_Task requirements_: Pull from the data below each line where the word "process" occurs, and copy it.

_Saved entries_:
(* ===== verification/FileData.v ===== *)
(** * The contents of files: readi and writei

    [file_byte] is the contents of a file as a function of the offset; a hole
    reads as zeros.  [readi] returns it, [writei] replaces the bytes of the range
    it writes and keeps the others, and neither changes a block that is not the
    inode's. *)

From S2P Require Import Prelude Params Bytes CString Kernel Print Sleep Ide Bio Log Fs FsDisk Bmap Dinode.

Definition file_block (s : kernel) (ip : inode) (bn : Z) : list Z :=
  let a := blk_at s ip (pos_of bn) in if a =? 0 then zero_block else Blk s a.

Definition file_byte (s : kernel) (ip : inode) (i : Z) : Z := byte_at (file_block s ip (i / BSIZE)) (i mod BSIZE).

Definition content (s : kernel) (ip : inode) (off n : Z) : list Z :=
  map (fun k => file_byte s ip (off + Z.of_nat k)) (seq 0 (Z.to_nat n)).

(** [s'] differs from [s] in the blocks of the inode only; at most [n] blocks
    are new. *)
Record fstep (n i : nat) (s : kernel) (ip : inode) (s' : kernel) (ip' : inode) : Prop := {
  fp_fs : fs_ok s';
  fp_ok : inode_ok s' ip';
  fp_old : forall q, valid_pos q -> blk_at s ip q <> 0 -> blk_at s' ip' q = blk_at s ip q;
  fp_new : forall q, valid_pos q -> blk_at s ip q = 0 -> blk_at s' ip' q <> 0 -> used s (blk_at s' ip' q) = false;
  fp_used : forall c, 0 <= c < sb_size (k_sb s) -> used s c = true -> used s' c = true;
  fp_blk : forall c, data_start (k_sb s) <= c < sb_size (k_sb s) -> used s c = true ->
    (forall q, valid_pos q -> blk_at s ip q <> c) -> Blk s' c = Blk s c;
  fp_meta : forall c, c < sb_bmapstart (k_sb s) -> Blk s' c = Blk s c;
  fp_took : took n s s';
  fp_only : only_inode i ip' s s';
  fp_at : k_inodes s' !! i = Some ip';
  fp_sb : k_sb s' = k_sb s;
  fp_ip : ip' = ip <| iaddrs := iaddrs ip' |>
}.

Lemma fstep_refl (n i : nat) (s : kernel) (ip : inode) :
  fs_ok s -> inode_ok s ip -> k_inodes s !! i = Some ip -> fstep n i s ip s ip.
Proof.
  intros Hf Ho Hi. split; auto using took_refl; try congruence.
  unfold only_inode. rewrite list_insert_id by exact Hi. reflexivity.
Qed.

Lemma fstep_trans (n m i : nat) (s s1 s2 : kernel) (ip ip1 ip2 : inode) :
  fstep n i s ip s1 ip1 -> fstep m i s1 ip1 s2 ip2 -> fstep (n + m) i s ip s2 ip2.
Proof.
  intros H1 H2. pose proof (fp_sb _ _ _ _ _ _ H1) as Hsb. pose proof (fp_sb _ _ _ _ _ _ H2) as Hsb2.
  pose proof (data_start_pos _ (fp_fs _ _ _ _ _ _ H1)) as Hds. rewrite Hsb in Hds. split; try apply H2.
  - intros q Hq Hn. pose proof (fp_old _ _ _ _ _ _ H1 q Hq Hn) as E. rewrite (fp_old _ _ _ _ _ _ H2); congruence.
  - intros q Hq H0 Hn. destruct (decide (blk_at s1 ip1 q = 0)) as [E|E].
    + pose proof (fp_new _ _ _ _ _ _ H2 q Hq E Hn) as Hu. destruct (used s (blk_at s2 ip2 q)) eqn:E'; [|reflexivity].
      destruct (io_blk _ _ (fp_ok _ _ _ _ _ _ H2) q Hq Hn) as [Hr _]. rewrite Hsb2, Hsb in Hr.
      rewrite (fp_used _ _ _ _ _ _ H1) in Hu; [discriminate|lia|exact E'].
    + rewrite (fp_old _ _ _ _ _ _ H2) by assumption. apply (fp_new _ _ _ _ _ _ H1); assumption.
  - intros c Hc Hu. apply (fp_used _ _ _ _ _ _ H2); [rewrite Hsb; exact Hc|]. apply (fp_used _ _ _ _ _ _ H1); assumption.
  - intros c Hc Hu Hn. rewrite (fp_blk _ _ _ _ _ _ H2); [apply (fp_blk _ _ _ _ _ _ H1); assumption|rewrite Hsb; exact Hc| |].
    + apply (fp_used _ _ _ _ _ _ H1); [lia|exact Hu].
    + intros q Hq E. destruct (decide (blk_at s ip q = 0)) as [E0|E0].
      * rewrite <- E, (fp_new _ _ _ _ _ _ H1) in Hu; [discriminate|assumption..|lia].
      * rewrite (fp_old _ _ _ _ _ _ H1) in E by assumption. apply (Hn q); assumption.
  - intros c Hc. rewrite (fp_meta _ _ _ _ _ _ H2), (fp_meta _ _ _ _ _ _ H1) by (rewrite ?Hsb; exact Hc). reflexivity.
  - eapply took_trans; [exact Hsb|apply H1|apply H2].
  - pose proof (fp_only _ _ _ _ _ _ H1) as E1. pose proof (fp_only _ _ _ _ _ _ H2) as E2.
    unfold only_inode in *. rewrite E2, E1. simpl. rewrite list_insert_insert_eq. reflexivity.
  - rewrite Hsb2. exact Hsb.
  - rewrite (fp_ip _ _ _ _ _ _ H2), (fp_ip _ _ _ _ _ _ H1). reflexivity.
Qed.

--

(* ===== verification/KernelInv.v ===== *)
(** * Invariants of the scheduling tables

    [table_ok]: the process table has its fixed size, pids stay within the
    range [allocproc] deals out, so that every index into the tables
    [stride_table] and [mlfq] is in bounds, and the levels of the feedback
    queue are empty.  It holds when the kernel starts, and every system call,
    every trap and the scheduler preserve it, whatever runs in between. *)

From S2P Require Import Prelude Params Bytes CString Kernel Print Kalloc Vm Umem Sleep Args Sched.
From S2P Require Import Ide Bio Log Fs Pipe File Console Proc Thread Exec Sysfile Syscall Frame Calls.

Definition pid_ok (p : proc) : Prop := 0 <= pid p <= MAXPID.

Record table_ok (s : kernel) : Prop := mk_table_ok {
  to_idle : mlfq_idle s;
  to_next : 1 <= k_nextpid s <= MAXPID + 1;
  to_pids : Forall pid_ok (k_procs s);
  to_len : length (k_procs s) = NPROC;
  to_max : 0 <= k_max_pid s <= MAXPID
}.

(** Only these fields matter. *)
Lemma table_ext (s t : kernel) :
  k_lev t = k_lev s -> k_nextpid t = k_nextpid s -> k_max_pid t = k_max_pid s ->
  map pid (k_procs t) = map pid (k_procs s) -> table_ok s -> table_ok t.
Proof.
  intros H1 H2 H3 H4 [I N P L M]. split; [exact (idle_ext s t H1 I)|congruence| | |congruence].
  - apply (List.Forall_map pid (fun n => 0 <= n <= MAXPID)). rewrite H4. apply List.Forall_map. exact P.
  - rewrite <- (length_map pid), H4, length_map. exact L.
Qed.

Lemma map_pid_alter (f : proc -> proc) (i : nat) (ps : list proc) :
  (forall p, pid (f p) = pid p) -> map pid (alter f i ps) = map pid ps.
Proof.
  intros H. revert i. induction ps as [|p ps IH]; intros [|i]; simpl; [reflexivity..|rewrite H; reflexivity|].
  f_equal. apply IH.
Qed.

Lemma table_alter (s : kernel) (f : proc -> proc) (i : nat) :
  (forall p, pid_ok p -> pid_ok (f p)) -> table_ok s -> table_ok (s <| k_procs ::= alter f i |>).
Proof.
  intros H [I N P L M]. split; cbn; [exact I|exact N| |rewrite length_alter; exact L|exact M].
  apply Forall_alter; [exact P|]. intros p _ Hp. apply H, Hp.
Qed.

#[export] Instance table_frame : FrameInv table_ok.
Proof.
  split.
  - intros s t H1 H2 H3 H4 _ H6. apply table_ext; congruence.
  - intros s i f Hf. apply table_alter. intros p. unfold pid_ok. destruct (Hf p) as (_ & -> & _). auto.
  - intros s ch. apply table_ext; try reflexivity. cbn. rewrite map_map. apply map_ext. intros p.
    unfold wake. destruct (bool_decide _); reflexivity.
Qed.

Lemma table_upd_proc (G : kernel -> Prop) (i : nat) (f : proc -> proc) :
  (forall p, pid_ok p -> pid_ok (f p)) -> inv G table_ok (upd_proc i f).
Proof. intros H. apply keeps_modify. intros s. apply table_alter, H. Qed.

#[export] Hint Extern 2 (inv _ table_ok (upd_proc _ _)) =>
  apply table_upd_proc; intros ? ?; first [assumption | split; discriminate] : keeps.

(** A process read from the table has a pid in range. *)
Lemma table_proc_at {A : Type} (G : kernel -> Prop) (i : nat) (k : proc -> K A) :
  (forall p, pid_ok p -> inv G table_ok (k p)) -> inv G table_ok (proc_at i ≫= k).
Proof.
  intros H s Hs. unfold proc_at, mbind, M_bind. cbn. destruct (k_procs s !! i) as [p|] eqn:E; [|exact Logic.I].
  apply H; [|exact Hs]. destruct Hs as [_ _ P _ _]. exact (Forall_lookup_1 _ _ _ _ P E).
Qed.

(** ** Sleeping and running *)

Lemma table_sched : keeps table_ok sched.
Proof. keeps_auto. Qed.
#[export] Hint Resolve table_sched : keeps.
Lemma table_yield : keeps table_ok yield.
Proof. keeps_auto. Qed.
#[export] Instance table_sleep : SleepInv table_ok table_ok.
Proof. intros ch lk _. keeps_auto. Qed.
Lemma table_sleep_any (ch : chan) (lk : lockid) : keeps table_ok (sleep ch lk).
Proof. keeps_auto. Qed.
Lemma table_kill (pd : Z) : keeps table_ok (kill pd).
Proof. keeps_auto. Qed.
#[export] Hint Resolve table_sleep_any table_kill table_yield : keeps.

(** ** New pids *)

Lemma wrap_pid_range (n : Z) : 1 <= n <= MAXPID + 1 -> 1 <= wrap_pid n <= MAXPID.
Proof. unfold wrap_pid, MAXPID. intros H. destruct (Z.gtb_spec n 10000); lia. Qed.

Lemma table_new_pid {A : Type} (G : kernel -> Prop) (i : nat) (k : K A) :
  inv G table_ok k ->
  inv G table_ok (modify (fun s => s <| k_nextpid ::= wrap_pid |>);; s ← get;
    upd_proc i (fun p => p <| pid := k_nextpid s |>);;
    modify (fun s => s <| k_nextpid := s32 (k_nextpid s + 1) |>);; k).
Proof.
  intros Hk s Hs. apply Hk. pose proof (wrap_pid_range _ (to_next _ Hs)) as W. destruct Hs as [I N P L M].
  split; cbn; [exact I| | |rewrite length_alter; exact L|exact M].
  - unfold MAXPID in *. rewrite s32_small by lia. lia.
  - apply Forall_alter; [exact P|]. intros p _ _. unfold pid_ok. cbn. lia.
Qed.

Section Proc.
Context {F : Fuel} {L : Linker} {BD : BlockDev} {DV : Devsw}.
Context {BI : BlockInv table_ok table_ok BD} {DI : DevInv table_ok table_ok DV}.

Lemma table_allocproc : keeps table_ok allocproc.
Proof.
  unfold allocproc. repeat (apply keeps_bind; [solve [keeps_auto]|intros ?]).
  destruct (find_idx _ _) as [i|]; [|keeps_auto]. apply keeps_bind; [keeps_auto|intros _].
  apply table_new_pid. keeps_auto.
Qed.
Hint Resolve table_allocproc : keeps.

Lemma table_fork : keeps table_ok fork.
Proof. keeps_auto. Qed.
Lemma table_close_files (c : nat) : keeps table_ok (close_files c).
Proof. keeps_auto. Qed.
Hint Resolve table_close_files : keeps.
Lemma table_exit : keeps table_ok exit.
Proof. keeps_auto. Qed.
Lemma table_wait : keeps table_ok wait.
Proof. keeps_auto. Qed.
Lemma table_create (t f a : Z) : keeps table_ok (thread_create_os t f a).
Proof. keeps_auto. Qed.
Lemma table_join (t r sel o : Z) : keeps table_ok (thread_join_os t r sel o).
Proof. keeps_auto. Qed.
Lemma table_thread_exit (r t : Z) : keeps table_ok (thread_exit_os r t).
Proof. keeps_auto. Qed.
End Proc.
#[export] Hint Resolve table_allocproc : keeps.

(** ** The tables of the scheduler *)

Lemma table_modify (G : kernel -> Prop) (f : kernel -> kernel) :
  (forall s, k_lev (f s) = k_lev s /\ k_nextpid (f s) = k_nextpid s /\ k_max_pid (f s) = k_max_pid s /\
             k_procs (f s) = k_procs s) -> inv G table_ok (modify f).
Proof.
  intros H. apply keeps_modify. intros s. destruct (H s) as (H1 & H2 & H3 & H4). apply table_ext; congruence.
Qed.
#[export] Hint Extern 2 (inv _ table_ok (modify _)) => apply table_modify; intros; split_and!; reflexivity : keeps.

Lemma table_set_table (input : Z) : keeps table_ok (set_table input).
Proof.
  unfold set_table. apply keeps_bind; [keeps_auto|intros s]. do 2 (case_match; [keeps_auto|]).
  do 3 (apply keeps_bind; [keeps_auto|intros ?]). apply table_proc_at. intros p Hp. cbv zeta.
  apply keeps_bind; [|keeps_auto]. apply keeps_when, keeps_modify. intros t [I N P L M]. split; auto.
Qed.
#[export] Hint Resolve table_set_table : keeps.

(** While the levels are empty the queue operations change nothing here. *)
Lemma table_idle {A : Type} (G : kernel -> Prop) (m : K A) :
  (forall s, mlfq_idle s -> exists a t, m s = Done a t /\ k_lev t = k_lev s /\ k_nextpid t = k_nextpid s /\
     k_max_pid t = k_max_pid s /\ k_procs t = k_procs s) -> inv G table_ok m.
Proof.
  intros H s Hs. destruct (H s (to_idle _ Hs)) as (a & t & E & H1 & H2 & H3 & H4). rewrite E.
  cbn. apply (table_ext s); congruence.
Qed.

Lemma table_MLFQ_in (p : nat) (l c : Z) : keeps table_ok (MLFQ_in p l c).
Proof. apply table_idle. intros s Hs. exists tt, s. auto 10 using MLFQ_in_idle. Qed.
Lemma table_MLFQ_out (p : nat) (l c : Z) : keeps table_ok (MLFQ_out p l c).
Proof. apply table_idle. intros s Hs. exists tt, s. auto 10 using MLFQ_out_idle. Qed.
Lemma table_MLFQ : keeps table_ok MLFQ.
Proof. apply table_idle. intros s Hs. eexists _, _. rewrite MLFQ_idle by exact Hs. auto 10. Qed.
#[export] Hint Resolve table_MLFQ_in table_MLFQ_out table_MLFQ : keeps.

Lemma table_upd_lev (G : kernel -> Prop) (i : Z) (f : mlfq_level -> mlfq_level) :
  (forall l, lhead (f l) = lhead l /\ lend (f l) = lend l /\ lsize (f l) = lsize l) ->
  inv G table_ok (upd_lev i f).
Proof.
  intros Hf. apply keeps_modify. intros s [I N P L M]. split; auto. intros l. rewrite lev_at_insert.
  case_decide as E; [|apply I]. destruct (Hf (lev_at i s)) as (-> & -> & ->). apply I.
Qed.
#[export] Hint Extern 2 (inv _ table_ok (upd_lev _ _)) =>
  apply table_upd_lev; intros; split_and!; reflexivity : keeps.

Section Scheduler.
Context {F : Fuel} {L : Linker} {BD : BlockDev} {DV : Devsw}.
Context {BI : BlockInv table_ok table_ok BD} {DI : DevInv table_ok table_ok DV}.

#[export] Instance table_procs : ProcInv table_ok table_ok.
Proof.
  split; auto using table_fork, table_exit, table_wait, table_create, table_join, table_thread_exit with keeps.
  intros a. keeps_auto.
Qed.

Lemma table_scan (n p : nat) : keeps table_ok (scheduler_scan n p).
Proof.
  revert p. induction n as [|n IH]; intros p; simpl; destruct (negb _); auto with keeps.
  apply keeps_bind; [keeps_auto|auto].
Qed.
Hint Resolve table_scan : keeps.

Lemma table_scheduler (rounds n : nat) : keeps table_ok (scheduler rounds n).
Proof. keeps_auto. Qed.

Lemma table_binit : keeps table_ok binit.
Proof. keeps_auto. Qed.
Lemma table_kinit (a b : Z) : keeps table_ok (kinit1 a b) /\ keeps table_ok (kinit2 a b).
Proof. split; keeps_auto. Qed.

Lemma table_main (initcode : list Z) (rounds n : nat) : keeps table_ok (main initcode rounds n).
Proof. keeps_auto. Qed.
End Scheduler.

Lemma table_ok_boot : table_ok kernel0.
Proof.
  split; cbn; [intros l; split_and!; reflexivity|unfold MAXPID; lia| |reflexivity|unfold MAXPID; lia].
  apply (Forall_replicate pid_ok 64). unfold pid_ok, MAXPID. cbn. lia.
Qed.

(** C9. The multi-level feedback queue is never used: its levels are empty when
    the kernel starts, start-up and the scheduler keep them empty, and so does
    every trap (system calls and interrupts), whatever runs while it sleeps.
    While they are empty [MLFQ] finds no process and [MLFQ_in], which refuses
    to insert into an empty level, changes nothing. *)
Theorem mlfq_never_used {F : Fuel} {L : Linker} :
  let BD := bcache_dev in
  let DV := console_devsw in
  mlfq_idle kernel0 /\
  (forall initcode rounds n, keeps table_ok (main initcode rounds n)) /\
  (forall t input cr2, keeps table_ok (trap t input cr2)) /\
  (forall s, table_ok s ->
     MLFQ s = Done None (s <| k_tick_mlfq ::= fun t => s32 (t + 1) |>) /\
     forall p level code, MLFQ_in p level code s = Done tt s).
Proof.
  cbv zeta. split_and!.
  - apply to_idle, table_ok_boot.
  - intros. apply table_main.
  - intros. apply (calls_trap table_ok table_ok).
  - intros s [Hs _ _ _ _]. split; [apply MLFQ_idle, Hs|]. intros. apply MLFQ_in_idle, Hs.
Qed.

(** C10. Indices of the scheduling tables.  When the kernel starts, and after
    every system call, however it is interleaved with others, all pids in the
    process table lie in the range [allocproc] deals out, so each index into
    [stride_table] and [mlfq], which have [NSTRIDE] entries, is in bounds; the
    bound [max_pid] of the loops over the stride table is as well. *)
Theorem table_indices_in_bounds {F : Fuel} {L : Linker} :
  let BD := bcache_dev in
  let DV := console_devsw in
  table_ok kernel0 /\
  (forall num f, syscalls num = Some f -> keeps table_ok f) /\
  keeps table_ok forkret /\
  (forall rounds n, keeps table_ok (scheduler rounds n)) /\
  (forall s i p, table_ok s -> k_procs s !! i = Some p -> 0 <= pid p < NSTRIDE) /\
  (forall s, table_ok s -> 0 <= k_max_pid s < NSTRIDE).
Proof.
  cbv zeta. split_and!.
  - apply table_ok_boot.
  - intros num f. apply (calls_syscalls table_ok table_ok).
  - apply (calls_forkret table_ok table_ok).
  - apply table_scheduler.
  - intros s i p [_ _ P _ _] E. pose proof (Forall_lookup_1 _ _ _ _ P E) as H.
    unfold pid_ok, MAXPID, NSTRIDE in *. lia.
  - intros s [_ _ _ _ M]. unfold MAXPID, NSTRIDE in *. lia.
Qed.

_Task output_:
    [table_ok]: the process table has its fixed size, pids stay within the
(** A process read from the table has a pid in range. *)
    While they are empty [MLFQ] finds no process and [MLFQ_in], which refuses
    process table lie in the range [allocproc] deals out, so each index into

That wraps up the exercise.